Wiencek, apparently not attuned to the workings of law and the tendencies of many lawyers toward paranoia and risk aversion, simply will not consider the notion that Jefferson could have had other good reasons for resigning as executor. Wiencek recounts some of these details, but analyzes them all from the perspective of the powers Jefferson had, without considering the corresponding vulnerabilities inherent to the position of executor or administrator of a will. That is because Wiencek’s all-powerful “bad Jefferson” can never be vulnerable or apprehensive. Everything he does is in service of getting his 4 percent every year, which Wiencek does not even demonstrate he ever got.

Annette Gordon-Reed
Annette Gordon-Reed

Photograph by David Shankbone/Wikimedia Commons.

I could go on. Suffice it to say that the problems with Master of the Mountain are too numerous to allow it to be taken seriously as a book that tells us anything new about Thomas Jefferson and slavery, and what it does say is too often wrong.
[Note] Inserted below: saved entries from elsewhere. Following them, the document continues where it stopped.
Section Spec.
Context {W : Type} `{BackingLaws W} `{StaticLayout} `{CentralLayout}.
Implicit Types (g : Globals W) (th : Thread) (pr : Process W) (hp : Heap W) (live : gmap Z Z).
Implicit Types (G : ghost) (V : runs) (Hd : held) (C : Z -> list Z) (P : gset Z).

(** ** One thread's calls *)

(** C13: [am_malloc] gives fresh memory of the size asked for.  From every state of
    the invariant and for every request it returns, in every build, with the
    invariant of a state in which the client owns either what it owned (null
    was returned) or one block more: of at least [size] bytes, none of which
    belonged to a client or to another thread's cache.  Nothing the clients own
    is written, and the pages of other threads' caches stay theirs. *)
Theorem am_malloc_spec P th pr G C Hd V size :
  am_inv P th pr G C Hd V -> 0 <= size < W64 ->
  exists p th' pr', am_malloc th pr size = Ok (p, th', pr') /\ malloc_post (am_next P th) pr Hd V size p th' pr'.
Proof. apply am_malloc_ok. Qed.

(** C14: [am_free] takes back any block a client owns, small or large, on whatever
    thread it is called and whether or not that thread has a cache: no check
    fails, the invariant holds without the block, and nothing else the clients
    own is written. *)
Theorem am_free_spec P th pr G C Hd V p Hd' V' :
  am_inv P th pr G C Hd V -> lost Hd V p Hd' V' ->
  exists th' pr', am_free th pr p = Ok (th', pr') /\ free_post (am_next P th) pr Hd' V' th' pr'.
Proof. apply am_free_ok. Qed.

Lemma gained_lost Hd V p len Hd' V' : gained Hd V p len Hd' V' ->
  exists Hd2 V2, lost Hd' V' p Hd2 V2 /\ V2 = V /\ forall j, Hd2 j = Hd j.
Proof.
  intros Hg. destruct Hg as [idx p Hidx Hp | a st n Hv].
  - exists (take_back (give Hd idx {[p]}) idx {[p]}), V. split; [constructor; [done |]; unfold give; rewrite upd_fun_eq; set_solver |].
    split; [done |]. intros j. apply give_take_back. by intros x ->%elem_of_singleton.
  - exists Hd, (delete a (<[a := (st, n)]> V)). split; [apply (lost_large _ _ a st n), lookup_insert_eq |].
    by rewrite delete_insert_id.
Qed.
It is, instead, a book about Henry Wiencek—with Jefferson, enslaved people, and the mountain thrown in for scenery. As he seeks to destroy Jefferson, Wiencek seeks to put himself in the place of the “Master of the Mountain” and become the true protector of the enslaved people of Monticello. He injects himself into the narrative, touring Monticello, walking the grounds that Jefferson walked, cataloging the injustices to the enslaved people as if they had finally, after all these years, found a champion.
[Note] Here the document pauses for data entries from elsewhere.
(* ===== verification/AmmallocServer.v ===== *)
(** * The allocator with its background thread

    The scavenger as one more thread of the system: its program counter, a step of
    it at a time, between any calls of the others.  The runs it has taken off the
    page cache are in nobody else's hands. *)
From S2P Require Import Prelude Config SizeClass FreeList Common Span SpanList Backing PageMap PageCache PageCacheInv.
From S2P Require Import PageCacheMerge CentralCache CentralInv CentralSteps CentralRelease CentralInit CentralSpec ThreadCache ThreadCacheInv Ammalloc.
From S2P Require Import AmmallocInv AmmallocSteps AmmallocThreads AmmallocSpec Scavenger ScavengerSteps ScavengerSpec.
Open Scope Z_scope.

(** ** State *)

(** Where the background thread is: waiting; about to scan bucket [i]; with the
    lock released, about to hand the run [cur] of the chain [hd] to the kernel;
    about to put the chain back. *)
Inductive scav_phase :=
| Resting
| Scanning (now i : Z)
| Reclaiming (now i hd cur : Z)
| Reattaching (now i hd : Z).

Record Server (W : Type) := mkServer {
  sv_heap : Heap W;
  sv_stats : ScavengerStats -> Z;
  sv_phase : scav_phase
}.
Arguments mkServer {W} _ _ _.
Arguments sv_heap {W} _.
Arguments sv_stats {W} _ _.
Arguments sv_phase {W} _.

Section Ops.
Context `{Build} `{StaticLayout} `{CentralLayout} {W : Type} `{Backing W} `{!Madvise W}.
Implicit Types (hp : Heap W) (v : Server W) (x : Scavenged W).

Definition hp_put hp (s : CentralCache W) : Heap W :=
  let pr := hp_process hp in mkHeap (hp_threads hp) (with_globals pr (with_central (am_globals pr) s)).

(** What a pass works on. *)
Definition sv_scavenged v : Scavenged W := mkScavenged (hp_central (sv_heap v)) (sv_stats v).
Definition sv_put v x (ph : scav_phase) : Server W := mkServer (hp_put (sv_heap v) (sc_central x)) (sc_stats x) ph.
But as they so often do in life, a stray comment betrays true feelings. Wiencek tells the story of Peter Fossett, a member of the favored Hemings family, who spoke with fondness of the blue suit and watch that his father and free grandmother, Mary Hemings, gave to him. “That Peter could hold on to those precious items,” Wiencek writes, “without having them stolen and himself beaten by the slave boys or local whites reveals the power of the invisible zone of protection that enfolded him.” What must Wiencek really think of those enslaved at Monticello? In his view, the only thing stopping enslaved people from beating one another up and stealing from one another was the protection provided by a white man who fashioned himself as a benevolent patriarch. It seems the enslaved people of Monticello, in death as in life, can’t catch a break.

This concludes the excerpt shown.